テクノロジーはビジネスに限らず、教育や福祉を含めたあらゆる分野で利用されるべきです。僕はシンガポール在住時代、政府が主催するテクノロジーと教育のイベントや、行政サービスをテクノロジーで向上させていく取り組みにいくつか参加しました。ビジネスと公的機関は目的が違うので、公的機関からのテクノロジー利用は、より格差解消がゴールになりやすいです。

インドでは公共事業として「インディア・スタック」という一連のシステムが開発されています。これまで、貧困層に補助金を支給しようにも、IDも銀行口座もない人たちが多いため有効に機能せず、仕方なく自治体に交付すると途中で吸いとられてしまうなどの問題があり、テクノロジーでの解決を図ったものです。
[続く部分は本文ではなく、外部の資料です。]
(** An edge leads to a later position. *)
Lemma order_forward e :
  e ∈ edges → head e ∈ order → (index_of order (tail e) < index_of order (head e))%nat.
Proof.
  intros He Hh. apply list_elem_of_split in Hh as (l1 & l2 & Hl).
  assert (tail e ∈ l1) as Ht.
  { eapply (kahn_topo _ Hk); [cbn; rewrite app_nil_r; exact Hl|done|done]. }
  pose proof order_nodup as Hnd. rewrite Hl in *. apply NoDup_app in Hnd as (_ & Hd & _).
  rewrite index_of_app by (intros Hv; apply (Hd _ Hv); by left). by apply index_of_lt.
Qed.

Lemma order_complete_acyclic : len order = n ↔ acyclic.
Proof.
  rewrite order_complete_iff. split.
  - intros Hall. exists (λ x, index_of order (ix x)). intros e He.
    apply order_forward; [done|]. apply Hall. by apply edge_range.
  - intros (rank & Hrank) v. split.
    { intros Hv. apply (kahn_range _ Hk). cbn. by rewrite app_nil_r. }
    intros (x & Hx & <-)%ix_surj. remember (rank x) as k eqn:Ek. revert x Hx Ek.
    induction (lt_wf k) as [k _ IH]. intros x Hx ->.
    pose proof (kahn_ready _ Hk (ix x) (proj2 (ix_name x Hx))) as Hr. cbn in Hr.
    rewrite app_nil_r in Hr. apply Hr, rem_zero. intros e He Hh.
    destruct (edge_names e He) as [Hf Ht]. apply ix_inj in Hh as <-; [|done..].
    by eapply (IH (rank (REC.from e))); [apply Hrank|..].
Qed.

End ordered.

(** ** Positions and the final graph *)

Lemma mapM_Ret {A B} (f : A → comp B) (g : A → B) l :
  (∀ x, x ∈ l → f x = Ret (g x)) → mapM f l = Ret (g <$> l).
Proof.
  induction l as [|x l IH]; intros H; [done|]. cbn. rewrite (H x) by by left. cbn.
  rewrite IH; [done|]. intros y Hy. apply H. by right.
Qed.

Lemma place_all order rest : ∀ done,
  NoDup order → (∀ v, v ∈ order → 0 <= v < n) → done ++ rest = order →
  for_each (zip (seqZ (len done) (len rest)) rest) place
    (tab n (λ v, if bool_decide (v ∈ done) then Z.of_nat (index_of order v) else 0))
  = Ret (tab n (λ v, if bool_decide (v ∈ order) then Z.of_nat (index_of order v) else 0)).
Proof.
  induction rest as [|v rest IH]; intros done Hnd Hr Ho.
  { rewrite app_nil_r in Ho. subst done. by destruct (seqZ _ _). }
  rewrite len_cons. rewrite seqZ_cons by (pose proof (len_nonneg rest); lia).
  replace (Z.succ (len done)) with (len (done ++ [v]))
    by (rewrite len_app, len_cons, (@len_nil Z); lia).
  replace (Z.pred (1 + len rest)) with (len rest) by lia.
  cbn [zip zip_with for_each place].
  assert (index_of order v = length done) as Hi.
  { rewrite <- Ho in Hnd |- *. apply NoDup_app in Hnd as (_ & Hd & _).
    apply index_of_app. intros Hv. apply (Hd v Hv). by left. }
  pose proof n_small as Hn. assert (0 <= v < n) as Hv by (apply Hr; rewrite <- Ho; set_solver).
  assert (len done < 2 ^ 31) as Hd.
  { assert (order ⊆+ seqZ 0 n) as Hs%submseteq_length.
    { apply NoDup_submseteq; [done|]. intros w Hw. apply elem_of_seqZ. specialize (Hr w Hw). lia. }
    rewrite length_seqZ, <- Ho, length_app in Hs. cbn [length] in Hs. unfold len. lia. }
  rewrite wrap_id by (pose proof (len_nonneg done); lia).
  set (f := λ w, if bool_decide (w ∈ done) then Z.of_nat (index_of order w) else 0).
  set (g := λ w, if bool_decide (w ∈ done ++ [v]) then Z.of_nat (index_of order w) else 0).
  assert (g v = len done) as <-.
  { unfold g. rewrite bool_decide_eq_true_2 by set_solver. by rewrite Hi. }
  rewrite tab_store; [|done|].
  2:{ intros w _ Hw. unfold f, g. by rewrite (bool_decide_ext (w ∈ done ++ [v]) (w ∈ done)) by set_solver. }
  cbn [mbind comp_bind]. apply (IH (done ++ [v])); [done|done|by rewrite <- app_assoc].
Qed.

Definition position (order : list Z) (v : Z) : Z := Z.of_nat (index_of order v).

(** The node [i] of the configuration, with the positions of [order]. *)
Definition laid_node (order : list Z) (i : Z) : RouteNode.t :=
  RouteNode.Build_t ((λ e, route_edge (position order (head e)) e) <$> leaving edges i).

Lemma renumber_all order :
  NoDup order → (∀ v, v ∈ order ↔ 0 <= v < n) →
  (positions ← for_each (enumerate order) place (vec n 0);
   mapM (renumber (tab n (node_of edges)) positions) order)
  = Ret (laid_node order <$> order).
Proof.
  intros Hnd Hall. pose proof n_small as Hn. rewrite vec_tab by lia. unfold enumerate.
  change (for_each _ _ _) with (for_each (zip (seqZ (len (@nil Z)) (len order)) order) place
    (tab n (λ v, if bool_decide (v ∈ []) then Z.of_nat (index_of order v) else 0))).
  rewrite place_all by (done || apply Hall). cbn [mbind comp_bind].
  rewrite (tab_ext n _ (position order)).
  2:{ intros v Hv. by rewrite bool_decide_eq_true_2 by by apply Hall. }
  apply mapM_Ret. intros u Hu%Hall. unfold renumber.
  rewrite (tab_index n (node_of edges) u) by done. cbn [mbind comp_bind node_of RouteNode.edges].
  rewrite (mapM_Ret _ (λ r, RouteEdge.Build_t (RouteEdge.channel_id r)
    (position order (RouteEdge.next r)) (RouteEdge.capacity_hint_kbps r)
    (RouteEdge.latency_hint_ms r))).
  - cbn [mbind comp_bind]. unfold laid_node. by rewrite <- list_fmap_compose.
  - intros r (e & -> & [He _]%elem_of_leaving)%list_elem_of_fmap. unfold renumber_edge.
    rewrite (tab_index n (position order)); [done|]. cbn. by apply edge_range.
Qed.

(** ** The builder as a whole *)

Definition one_source : Prop :=
  ∃ i, ∀ j, 0 <= j < n ∧ entering edges j = 0 ↔ j = i.
Definition one_sink : Prop :=
  ∃ i, ∀ j, 0 <= j < n ∧ leaving edges j = [] ↔ j = i.

Lemma acyclic_loop_free : acyclic → forallb loop_free edges = true.
Proof.
  intros (rank & Hr). apply forallb_forall. intros e He%list_elem_of_In.
  unfold loop_free. destruct (Z.eqb_spec (tail e) (head e)) as [Heq|]; [|done].
  destruct (edge_names e He) as [Hf Ht]. apply ix_inj in Heq; [|done..].
  specialize (Hr e He). rewrite Heq in Hr. lia.
Qed.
結果、これまで12億の国民ID「アダール(Aadhaar)」が発行され、国営の決済APIである「UPI」は40USD以下の資金移動は手数料無料で提供されていることもあり、多くのビジネスが生まれました。有名なPaytmもGoogle Payも、インドではUPIの上にサービスを提供しています。これは、システムとしてはアリババグループのAlipayや、アメリカのPaypalなどと共通点があり、少額決済の手数料無料などはよくあるフリーミアムモデルに見えますが、主体が政府の公共投資として行われているので、このシステムを通じた補助金の支給など、所得の再分配に使われています。

ビジネスは今後も「伸びる人を伸ばす」方向で発展していくでしょう。テクノロジーの積極的な活動は、まずビジネスの分野ではじまっていますが、福祉や公共サービスの分野でも今後、テクノロジーの利用が進んでいくはずです。

国や自治体の役目は、起業家を育てることだけではありません。インドのように、公共サービスの分野でテクノロジーがさらに活用されることで、国全体の底上げはさらに進んでいくでしょう。